Willem de Bruijn April 15, 2024, 7:01 p.m. UTC | #6
Pavel Begunkov wrote:
> On 4/15/24 16:06, Willem de Bruijn wrote:
> > Pavel Begunkov wrote:
> >> On 4/14/24 18:07, Willem de Bruijn wrote:
> >>> Pavel Begunkov wrote:
> >>>> We'll need to associate additional callbacks with ubuf_info, introduce
> >>>> a structure holding ubuf_info callbacks. Apart from a more smarter
> >>>> io_uring notification management introduced in next patches, it can be
> >>>> used to generalise msg_zerocopy_put_abort() and also store
> >>>> ->sg_from_iter, which is currently passed in struct msghdr.
> >>>
> >>> This adds an extra indirection for all other ubuf implementations.
> >>> Can that be avoided?
> >>
> >> It could be fitted directly into ubuf_info, but that doesn't feel
> >> right. It should be hot, so does it even matter?
> > 
> > That depends on the workload (working set size)?
> >>> On the bright side,
> >> with the patch I'll also ->sg_from_iter from msghdr into it, so it
> >> doesn't have to be in the generic path.
> > 
> > I don't follow this: is this suggested future work?
> 
> Right, a small change I will add later. Without ops though
> having 3 callback fields in uargs would be out of hands.
> 
> >> I think it's the right approach, but if you have a strong opinion
> >> I can fit it as a new field in ubuf_info.
> > 
> > If there is a significant cost, I suppose we could use
> > INDIRECT_CALL or go one step further and demultiplex
> > based on the new ops
> > 
> >      if (uarg->ops == &msg_zerocopy_ubuf_ops)
> >          msg_zerocopy_callback(..);
> 
> Let me note that the patch doesn't change the number of indirect
> calls but only adds one extra deref to get the callback, i.e.
> uarg->ops->callback() instead of uarg->callback().
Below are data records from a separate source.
(** The code of a call as the only result. *)
Lemma code_runs cmd p p' (s : driver W H) d (r : Z * W) :
  daemon s = Some d -> handler_does cmd p (os d) (r.1, p', r.2) ->
  runs_as (r ← dmn cmd p; mret r.1) s r.
Proof.
  intros Hd Hh. destruct (dmn_runs _ _ _ _ _ _ _ Hd Hh) as (d' & E & Ho).
  unfold runs_as. mrun E. unfold mret, M_ret. eauto 8.
Qed.

Lemma array_of_short {S} n (s : S) : (length n < LX_MAXPATH)%nat -> array_of LX_MAXPATH n s = Ok (field n, s).
Proof. intros Hn. unfold array_of. apply Nat.ltb_lt in Hn. by rewrite Hn. Qed.


Lemma long_name_fails (n : list Z) : cstring n -> (LX_MAXPATH <= length n)%nat ->
  forall S (s : S), get_str (field n) s = Err BadAccess.
Proof. intros Hn Hl S s. unfold get_str, field. by rewrite array_str_field_long. Qed.

Ltac fails Hd fn Hlong :=
  unfold dmn, LX_dmn_call; mstep; rewrite Hd; unfold executeNewCommand, lx_cmds; mstep;
  cbn [p_cmd DaemonCmd.param os run_command];
  repeat match goal with |- context [Z.eqb ?a ?b] =>
    let v := eval vm_compute in (Z.eqb a b) in
    lazymatch v with true => idtac | false => idtac end;
    change (Z.eqb a b) with v end;
  cbn iota; unfold fn; rewrite ?M_bind_unfold, Hlong; reflexivity.

(** A name of [LX_MAXPATH] characters or more is copied without its NUL
    and the daemon reads on behind the field; where the driver copies with
    [strcpy] its own stack is overwritten. *)
Theorem long_names_fault (s : driver W H) d a b o hf action cb attr fl mode :
  daemon s = Some d -> cstring a -> (LX_MAXPATH <= length a)%nat ->
  LX_DOSDELETE a s = Err BadAccess /\ LX_DOSDELETEDIR a s = Err BadAccess /\
  LX_DOSCREATEDIR a s = Err BadAccess /\ LX_DOSMOVE a b s = Err BadAccess /\
  LX_DOSCOPY a b o s = Err BadAccess /\ LX_DOSOPEN a hf action cb attr fl mode s = Err BadAccess.
Proof.
  intros Hd Ha La. pose proof (long_name_fails a Ha La) as Hlong.
  assert (Harr : forall S (s : S), array_of LX_MAXPATH a s = Err BadAccess).
  { intros S0 s0. unfold array_of. by destruct (Nat.ltb_spec (length a) LX_MAXPATH); [lia|]. }
  split_and!.
  - unfold LX_DOSDELETE. by rewrite M_bind_unfold, Harr.
  - unfold LX_DOSDELETEDIR. by rewrite M_bind_unfold, Harr.
  - unfold LX_DOSCREATEDIR. fails Hd @CMD_DosCreateDir Hlong.
  - unfold LX_DOSMOVE. fails Hd @CMD_DosMove Hlong.
  - unfold LX_DOSCOPY. by rewrite M_bind_unfold, Harr.
  - unfold LX_DOSOPEN. fails Hd @CMD_DosOpen Hlong.
Qed.

(** Without a daemon nothing is queued. *)
Lemma dmn_offline cmd p (s : driver W H) : daemon s = None -> dmn cmd p s = Err UninitRead.
Proof. intros Hd. unfold dmn, LX_dmn_call. mstep. by rewrite Hd. Qed.

(** Without a daemon closing a file or a search reports success although
    nothing was closed, and so does moving a file pointer without a result;
    the other calls return the indeterminate code of a packet nobody wrote. *)
Theorem no_daemon (s : driver W H) a b h ib m hf action cb attr fl mode :
  daemon s = None ->
  LX_DOSCLOSE h s = Ok (0, s) /\ LX_DOSFINDCLOSE h s = Ok (0, s) /\
  LX_DOSSETFILEPTR h ib m None s = Ok (0, None, s) /\
  LX_DOSMOVE a b s = Err UninitRead /\ LX_DOSCREATEDIR a s = Err UninitRead /\
  LX_DOSOPEN a hf action cb attr fl mode s = Err UninitRead /\
  LX_DOSSETFILESIZE h cb s = Err UninitRead.
Proof.
  intros Hd. unfold LX_DOSCLOSE, LX_DOSFINDCLOSE, LX_DOSSETFILEPTR, LX_DOSMOVE, LX_DOSCREATEDIR,
    LX_DOSOPEN, LX_DOSSETFILESIZE.
  split_and!; rewrite M_bind_unfold; try (unfold LX_dmn_call; by rewrite Hd);
    rewrite dmn_offline by done; reflexivity.
Qed.

Lemma with_kmalloc_runs {A} sz (fail : A) body (s : driver W H) `{!HeapLaws H} :
  heap_ok (kheap s) -> 0 < sz < 2147483648 ->
  (with_kmalloc sz fail body s = Ok (fail, mk_driver (daemon s) (kmalloc sz (kheap s)).1) /\
   used (kmalloc sz (kheap s)).1 = used (kheap s)) \/
  (exists h p, used (kfree p h) = used (kheap s) /\
    forall a s', body (mk_driver (daemon s) h) = Ok (a, s') -> kheap s' = h ->
    with_kmalloc sz fail body s = Ok (a, mk_driver (daemon s') (kfree p h))).
Proof.
  intros Ho Hs. unfold with_kmalloc, drv_kmalloc, drv_kfree. rewrite M_bind_unfold.
  rewrite u32_small by lia. destruct (kmalloc sz (kheap s)) as [h p] eqn:E.
  destruct (kmalloc_laws _ _ _ _ Ho Hs E) as [Ho' Hc]. cbn [fst].
  destruct (p =? 0) eqn:Ep.
  - left. split; [done|]. destruct Hc as [[_ ?]|?]; [done|lia].
  - right. exists h, p. split; [apply (kfree_kmalloc sz (kheap s) h p Ho Hs E); lia|].
    intros a s' Hb <-. rewrite Z.ltb_irrefl, M_bind_unfold, Hb. reflexivity.
Qed.

Lemma copy_n_ok (n : Z) src dst (s : driver W H) :
  n <= length src -> n <= length dst ->
  copy_n n src dst s = Ok (take (Z.to_nat n) src ++ drop (Z.to_nat n) dst, s).
Proof.
  intros Hs Hd. unfold copy_n.
  assert ((Z.of_nat (length src) <? n) || (Z.of_nat (length dst) <? n) = false) as -> by lia. done.
Qed.


(** Writing is [DosWrite] of the first [cb] bytes in the daemon; the actual
    length reaches the caller after success and is left alone otherwise. *)
Theorem write_runs `{!HeapLaws H} (s : driver W H) d h buf cb x rc act w' :
  daemon s = Some d -> heap_ok (kheap s) -> 0 <= cb < 2147483632 -> cb <= length buf ->
  DosWrite h (take (Z.to_nat cb) buf) 0 (os d) = (rc, act, w') ->
  exists r s', LX_DOSWRITE h buf cb (Some x) s = Ok (r, s') /\ used (kheap s') = used (kheap s) /\
    ((r = (- ENOMEM, Some x) /\ daemon s' = daemon s) \/
     (exists d', daemon s' = Some d' /\ os d' = w' /\
        r = if rc =? 0 then (rc, Some act) else (rc, Some x))).
Proof.
  intros Hd Ho Hcb Hbuf E. unfold LX_DOSWRITE.
  match goal with |- context [with_kmalloc ?sz ?fl ?body s] =>
    destruct (with_kmalloc_runs sz fl body s Ho ltac:(lia)) as [[Em Hu]|(h1 & p & Hu & Hb)] end.
  - rewrite Em. eexists _, _. split; [reflexivity|]. auto.
  - set (dt := take (Z.to_nat cb) buf ++ drop (Z.to_nat cb) (replicate (4 + Z.to_nat cb) 0)).
    assert (Hl : length dt = (4 + Z.to_nat cb)%nat).
    { unfold dt. rewrite length_app, length_take, length_drop, length_replicate. lia. }
    assert (Ht : take (Z.to_nat cb) dt = take (Z.to_nat cb) buf).
    { unfold dt. rewrite take_app_le by (rewrite length_take; lia). rewrite take_take. f_equal. lia. }
    pose proof (write_handler h cb 0 dt (os d) ltac:(lia)) as Hh. rewrite Ht, E in Hh.
    destruct (dmn_runs _ _ (mk_driver (daemon s) h1) _ _ _ _ Hd Hh) as (d' & Ed & Hod).
    eexists _, _. split; [eapply Hb|].
    + rewrite M_bind_unfold, copy_n_ok by (rewrite ?length_replicate; lia). fold dt. mrun Ed. reflexivity.
    + done.
    + cbn. split; [exact Hu|]. right. exists d'. split; [done|]. split; [done|]. by destruct (rc =? 0).
Qed.
End DosCalls.

(** ** A file written and read back through the daemon *)

Definition daemon0 : lxapid disk := mk_lxapid disk0 4096 65536 (mk_packet 0 4096 0 0 0 0) [].
Definition driver0 : driver disk arena := mk_driver (Some daemon0) (arena0 9).

Example write_read_back :
  eval (o ← LX_DOSOPEN 9 [97] 0 0 0 0 18 66;
        w ← LX_DOSWRITE 9 o.1.2 [1; 2; 3; 4] 4 (Some 0);
        s ← LX_DOSSETFILEPTR 9 o.1.2 1 0 (Some 0);
        r ← LX_DOSREAD 9 o.1.2 [7; 7; 7; 7; 7] 5 (Some 0);
        c ← LX_DOSCLOSE 9 o.1.2;
        c' ← LX_DOSCLOSE 9 o.1.2;
        mret (w, s, r, c, c')) driver0
  = Some (0, Some 4, (0, Some 1), (0, [2; 3; 4; 7; 7], Some 3), 0, 6).
Proof. vm_compute. reflexivity. Qed.

Lemma cstring_witness n : cstring (replicate n 97).
Proof. by apply Forall_replicate. Qed.

(** A disk with the file "a". *)
Definition disk1 : disk := set_files {[ [97] := [10; 20; 30] ]} disk0.
Definition driver1 : driver disk arena :=
  mk_driver (Some (mk_lxapid disk1 4096 65536 (mk_packet 0 4096 0 0 0 0) [])) (arena0 9).


Lemma long_names_fault_witness :
  LX_DOSDELETE 0 (replicate 260 97) driver1 = Err BadAccess /\
  LX_DOSDELETEDIR 0 (replicate 260 97) driver1 = Err BadAccess /\
  LX_DOSCREATEDIR 0 (replicate 260 97) driver1 = Err BadAccess /\
  LX_DOSMOVE 0 (replicate 260 97) [98] driver1 = Err BadAccess /\
  LX_DOSCOPY 0 (replicate 260 97) [98] 0 driver1 = Err BadAccess /\
  LX_DOSOPEN 0 (replicate 260 97) 5 6 0 0 1 64 driver1 = Err BadAccess.
Proof.
  apply (long_names_fault 0 driver1 (mk_lxapid disk1 4096 65536 (mk_packet 0 4096 0 0 0 0) [])).
  - reflexivity.
  - apply cstring_witness.
  - rewrite length_replicate. unfold LX_MAXPATH. lia.
Defined.

Lemma no_daemon_witness :
  let s := mk_driver None (arena0 3) in
  LX_DOSCLOSE 0 7 s = Ok (0, s) /\ LX_DOSFINDCLOSE 0 7 s = Ok (0, s) /\
  LX_DOSSETFILEPTR 0 7 1 0 None s = Ok (0, None, s) /\
  LX_DOSMOVE 0 [97] [98] s = Err UninitRead /\ LX_DOSCREATEDIR 0 [97] s = Err UninitRead /\
  LX_DOSOPEN 0 [97] 5 6 0 0 1 64 s = Err UninitRead /\
  LX_DOSSETFILESIZE 0 7 0 s = Err UninitRead.
Proof. apply (no_daemon 0 (mk_driver None (arena0 3)) [97] [98] 7 1 0 5 6 0 0 1 64). reflexivity. Defined.

(** "a" open as handle 1, at position 1. *)
Definition disk2 : disk := set_handles {[ 1 := ([97], 1%nat) ]} disk1.
Definition daemon2 : lxapid disk := mk_lxapid disk2 4096 65536 (mk_packet 0 4096 0 0 0 0) [].
Definition driver2 : driver disk arena := mk_driver (Some daemon2) (arena0 9).


Lemma write_runs_witness :
  exists r s', LX_DOSWRITE 0 1 [8; 9] 2 (Some 0) driver2 = Ok (r, s') /\
    used (kheap s') = used (kheap driver2) /\
    ((r = (- ENOMEM, Some 0) /\ daemon s' = daemon driver2) \/
     (exists d', daemon s' = Some d' /\
        os d' = mk_disk {[ [97] := [10; 8; 9] ]} {[ 1 := ([97], 3%nat) ]} 1 4 /\
        r = (0, Some 2))).
Proof.
  apply (write_runs 0 driver2 daemon2 1 [8; 9] 2 0 0 2).
  - reflexivity.
  - exact I.
  - lia.
  - cbn. lia.
  - vm_compute. reflexivity.
Defined.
Of course. Didn't mean to imply otherwise.

> Your snippet
> goes an extra mile and removes the indirect call.
>
> Can I take it as that you're fine with the direction of the
> patch? Or do you want me to change anything?

It's fine. I want to avoid new paths slowing down existing code where
possible. But if this extra deref would prove significant we have a
workaround.
David Ahern April 16, 2024, 2:50 p.m. UTC | #7
On 4/14/24 6:07 PM, Pavel Begunkov wrote:
> On the bright side,
> with the patch I'll also ->sg_from_iter from msghdr into it, so it
> doesn't have to be in the generic path.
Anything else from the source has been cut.